In other stem cell research, two new papers suggest that modern medicine may one day be able to develop regenerative hearing therapies that may reverse deafness. The USC stem cell scientists describe why hearing is so delicate and how to possibly create new treatments using stem cells.
“In the non-sensory supporting cells of the inner ear, key genes required for conversion to sensory cells are shut off through a process known as ‘epigenetic silencing.’ By studying how the genes are shut off, we begin to understand how we might turn them back on to regenerate hearing,” said John Duc Nguyen, the first author of one of the papers. Nguyen now works at the biotech company Genentech.
In the second paper, the researchers explored when and how the progenitor cells of the inner ear gain the ability to form sensory hearing cells, describing two specific genes that might be useful for regenerating hearing in adults.

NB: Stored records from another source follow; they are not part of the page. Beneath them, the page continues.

(* ===== verification/ChatText.v ===== *)
(** * The texts exchanged with the chat platforms

    [discord/mention.rs], [lark/mention.rs], [slack/mention.rs], the cutting of long
    messages ([discord/poster.rs], [lark/poster.rs], [slack/stream_pump.rs],
    [mcp/wire_connect.rs]) and the titles of Discord threads ([discord/bridge.rs]).
    Which characters are letters or digits is the standard library's Unicode table, a
    parameter ([CharClass]). *)

From Stdlib Require Import ZArith Lia Ascii String.
From stdpp Require Import base list strings.
From S2P Require Import Prelude Types Responses.

(** [char::is_alphanumeric] *)
Class CharClass := is_alphanumeric : N → bool.

(** ** What the standard library does to texts *)

(** [str::replace]: the matches from the left, without overlap; an empty pattern
    matches between all characters. *)
Fixpoint replace_go (p r : str) (skip : nat) (s : str) : str :=
  match s with
  | [] => []
  | c :: s' =>
      match skip with
      | S k => replace_go p r k s'
      | O => if starts_with p s then r ++ replace_go p r (length p - 1) s' else c :: replace_go p r 0 s'
      end
  end.
Definition str_replace (p r s : str) : str :=
  match p with [] => r ++ mjoin ((λ c, c :: r) <$> s) | _ => replace_go p r 0 s end.

(** [split_whitespace] *)
Fixpoint words (cur s : str) : list str :=
  match s with
  | [] => if is_empty cur then [] else [cur]
  | c :: s' =>
      if is_whitespace c then (if is_empty cur then words [] s' else cur :: words [] s')
      else words (cur ++ [c]) s'
  end.
Definition split_whitespace (s : str) : list str := words [] s.
(** [join(" ")] *)
Fixpoint unwords (ws : list str) : str :=
  match ws with [] => [] | [w] => w | w :: ws' => w ++ 0x20%N :: unwords ws' end.

(** [rfind] of a character: its last position. *)
Fixpoint rfind_char (c : N) (s : str) : option nat :=
  match s with
  | [] => None
  | x :: s' => match rfind_char c s' with
               | Some k => Some (S k)
               | None => if (x =? c)%N then Some 0 else None
               end
  end.
(** [trim_start_matches] of a character. *)
Fixpoint trim_start_char (c : N) (s : str) : str :=
  match s with x :: s' => if (x =? c)%N then trim_start_char c s' else s | [] => [] end.

(** ** Cutting *)

Definition ellipsis : N := 0x2026.
Definition truncate_with_ellipsis (s : str) (max_chars : nat) : str :=
  if max_chars =? 0 then [] else if chars_count s <=? max_chars then s else take (max_chars - 1) s ++ [ellipsis].
Definition clip_chars (text : str) (max_chars : nat) : str := take max_chars text.

Definition newline : N := 0xa.
Definition DISCORD_MESSAGE_MAX : nat := 2000.

(** One turn of the loop: where the window is cut. *)
Definition chunk_split (max : nat) (rest : str) : nat :=
  match rfind_char newline (take max rest) with
  | Some p => if 0 <? p then p else max
  | None => max
  end.
Fixpoint chunks_from (fuel max : nat) (rest : str) : list str :=
  match fuel with
  | O => []
  | S fuel =>
      if max <? chars_count rest
      then let split := chunk_split max rest in
           take split rest :: chunks_from fuel max (trim_start_char newline (drop split rest))
      else if is_empty rest then [] else [rest]
  end.
(** Every turn takes a character at least. *)
Definition chunk_content {E} (content : str) (max : nat) : res E (list str) :=
  rassert (0 <? max) "chunk size must be positive" ;;?
  Ok (if is_empty content then [[]] else chunks_from (S (length content)) max content).

(** ** The connect message *)

Definition dash : N := 0x2014.
Definition plug : N := 0x1F50C.
Definition render_connect_message (display_name reason : str) (auth_kind : McpAuthKind) (url : option str)
    (reason_max_chars : nat) : str :=
  let reason := truncate_with_ellipsis reason reason_max_chars in
  let lead := plug :: lit " " ++ display_name ++ lit " " ++ dash :: lit " " ++ reason in
  let tail := match auth_kind, url with
              | OAuth2, Some u => lit "Open Patom to connect: " ++ u
              | _, _ => lit "Finish wiring " ++ display_name ++ lit " in the Patom web UI."
              end in
  lead ++ newline :: tail.

(** ** Mentions *)

Definition at_sign : N := 0x40.

Section mentions.
Context `{CharClass}.

Definition is_name_char (c : N) : bool := is_alphanumeric c || (c =? 0x2d)%N || (c =? 0x5f)%N.
Definition boundary_after (s : str) : bool := match s with [] => true | c :: _ => negb (is_name_char c) end.

(** The test of the handles: the name, then a boundary. *)
Definition names_at (name after : str) : bool := starts_with name after && boundary_after (drop (length name) after).

Section rewrite.
Context {T : Type} (name_of render : T → str) (sorted : list T).

(** The loop over the characters of a reply; [skip] counts those of a name just
    replaced. *)
Fixpoint rewrite_mentions (skip : nat) (prev_is_boundary : bool) (rest : str) : str * list T :=
  match rest with
  | [] => ([], [])
  | ch :: after =>
      match skip with
      | S k => rewrite_mentions k prev_is_boundary after
      | O =>
          let plain := let '(out, hs) := rewrite_mentions 0 (is_whitespace ch) after in (ch :: out, hs) in
          if (ch =? at_sign)%N && prev_is_boundary
          then match List.find (λ h, names_at (name_of h) after) sorted with
               | Some h =>
                   let '(out, hs) := rewrite_mentions (length (name_of h)) false after in
                   (render h ++ out, h :: hs)
               | None => plain
               end
          else plain
      end
  end.
End rewrite.

(** Longest name first, by bytes; handles without a name are left out. *)
Definition longest_first {A} (handles : list (str * A)) : list (str * A) :=
  sort_by (λ h, - Z.of_nat (str_len h.1))%Z (List.filter (λ h, negb (is_empty h.1)) handles).

Fixpoint already_named (needle : str) (skip : nat) (prev_is_boundary : bool) (text : str) : bool :=
  match text with
  | [] => false
  | c :: text' =>
      match skip with
      | S k => already_named needle k (is_whitespace c) text'
      | O =>
          if starts_with needle text
          then (prev_is_boundary && boundary_after (drop (length needle) text))
               || already_named needle (length needle - 1) (is_whitespace c) text'
          else already_named needle 0 (is_whitespace c) text'
      end
  end.
Definition already_names (text name : str) : bool := already_named (at_sign :: name) 0 true text.

(** *** Discord *)

Definition DiscordUserId : Type := str.

Definition discord_render_mention (id : DiscordUserId) : str := lit "<@" ++ id ++ lit ">".

Definition discord_render_inbound (content : str) (mentions : list (DiscordUserId * str)) : str :=
  if is_empty mentions || negb (contains_str (lit "<@") content) then content
  else foldl (λ out m,
         let readable := at_sign :: m.2 in
         let out := str_replace (lit "<@" ++ m.1 ++ lit ">") readable out in
         str_replace (lit "<@!" ++ m.1 ++ lit ">") readable out) content mentions.

(** The ids pinged, each once, in the order of their first mention. *)
Definition ping_list (hs : list (str * DiscordUserId)) : list DiscordUserId :=
  foldl (λ pinged h, if existsb (λ i, bool_decide (i = h.2)) pinged then pinged else pinged ++ [h.2]) [] hs.

Definition discord_render_outbound (content : str) (handles : list (str * DiscordUserId)) : str * list DiscordUserId :=
  if is_empty handles then (content, [])
  else let '(out, hs) := rewrite_mentions fst (λ h, discord_render_mention h.2) (longest_first handles) 0 true content in
       (out, ping_list hs).

Definition DISCORD_THREAD_NAME_MAX : nat := 100.

(** [strip_leading_mentions] *)
Fixpoint skip_mentions (toks : list str) : list str :=
  match toks with
  | tok :: toks' => if starts_with [at_sign] tok || starts_with (lit "<@") tok then skip_mentions toks' else toks
  | [] => []
  end.
Definition strip_leading_mentions (s : str) : str := unwords (skip_mentions (split_whitespace s)).

Definition thread_name {E} (content : str) (mentions : list (DiscordUserId * str)) : res E str :=
  let rendered := discord_render_inbound content mentions in
  let truncated := take DISCORD_THREAD_NAME_MAX (strip_leading_mentions rendered) in
  let name := if is_empty truncated then lit "conversation" else truncated in
  rassert (negb (is_empty name)) "invariant: thread name is non-empty" ;;?
  rassert (chars_count name <=? DISCORD_THREAD_NAME_MAX) "invariant: thread name within the Discord cap" ;;?
  Ok name.

(** *** Lark *)

Record AtToken := mkAt { at_key : str; at_open_id : option str; at_name : str }.

Definition lark_mentions_bot (tokens : list AtToken) (bot_open_id : str) : bool :=
  existsb (λ t, bool_decide (at_open_id t = Some bot_open_id)) tokens.

Definition collapse_whitespace (s : str) : str := unwords (split_whitespace s).

Definition strip_bot_mentions (text : str) (tokens : list AtToken) (bot_open_id : str) : str :=
  collapse_whitespace (foldl (λ out t,
    if bool_decide (at_open_id t = Some bot_open_id) then str_replace (at_key t) [] out else out) text tokens).

Definition lark_render_inbound (text : str) (tokens : list AtToken) (bot_open_id : str) : str :=
  collapse_whitespace (foldl (λ out t,
    let replacement := if bool_decide (at_open_id t = Some bot_open_id) || is_empty (at_name t) then []
                       else at_sign :: at_name t in
    str_replace (at_key t) replacement out) text tokens).

Definition quote : N := 0x22.
Definition render_at (open_id name : str) : str :=
  lit "<at user_id=" ++ quote :: open_id ++ quote :: lit ">" ++ name ++ lit "</at>".

Definition render_ats (content : str) (handles : list (str * str)) : str :=
  if is_empty handles then content
  else (rewrite_mentions fst (λ h, render_at h.2 h.1) (longest_first handles) 0 true content).1.

(** *** Slack *)

Record MentionParse := mkMention { mp_agent_name : option str; mp_stripped : str }.

(** [splitn(2, char::is_whitespace)] *)
Fixpoint first_token (s : str) : str * str :=
  match s with
  | [] => ([], [])
  | c :: s' => if is_whitespace c then ([], s') else let '(a, b) := first_token s' in (c :: a, b)
  end.

Definition slack_parse (text bot : str) : MentionParse :=
  let bot_mention := lit "<@" ++ bot ++ lit ">" in
  let after_bot := match find_str bot_mention text with
                   | Some idx => drop (idx + length bot_mention) text
                   | None => text
                   end in
  let trimmed := trim after_bot in
  if is_empty trimmed then mkMention None []
  else
    let '(first, rest) := first_token trimmed in
    let rest := trim rest in
    match first with
    | c :: candidate =>
        if negb (c =? at_sign)%N then mkMention None trimmed
        else if is_empty candidate then mkMention None rest
        else if negb (forallb is_name_char candidate) then mkMention None trimmed
        else mkMention (Some candidate) rest
    | [] => mkMention None trimmed
    end.
End mentions.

“We focused on the genes Sox4 and Sox11 because we found that they are necessary for forming sensory hearing cells during development,” said the paper’s first author Emily Xizi Wang, who also conducted her research as a Ph.D. student in the Segil Lab, and works at the biotech company Atara Biotherapeutics.
Gage Crump, a co-author on both papers and the interim chair of USC’s Department of Stem Cell Biology and Regenerative Medicine at the Keck School of Medicine of USC added: “These two papers are not only great science, but also a clear example of Neil Segil’s enduring legacy as an exceptional mentor to the next generation of stem cell researchers.”
“We’re excited to continue exploring the mechanisms by which cells in the inner ear gain the ability to differentiate as sensory cells during development and how these can be used to promote the recovery of sensory hearing cells in the mature inner ear,” concludes the paper’s corresponding author Ksenia Gnedeva, an assistant professor in the USC Tina and Rick Caruso Department of Otolaryngology–Head and Neck Surgery, and the Department of Stem Cell Biology and Regenerative Medicine.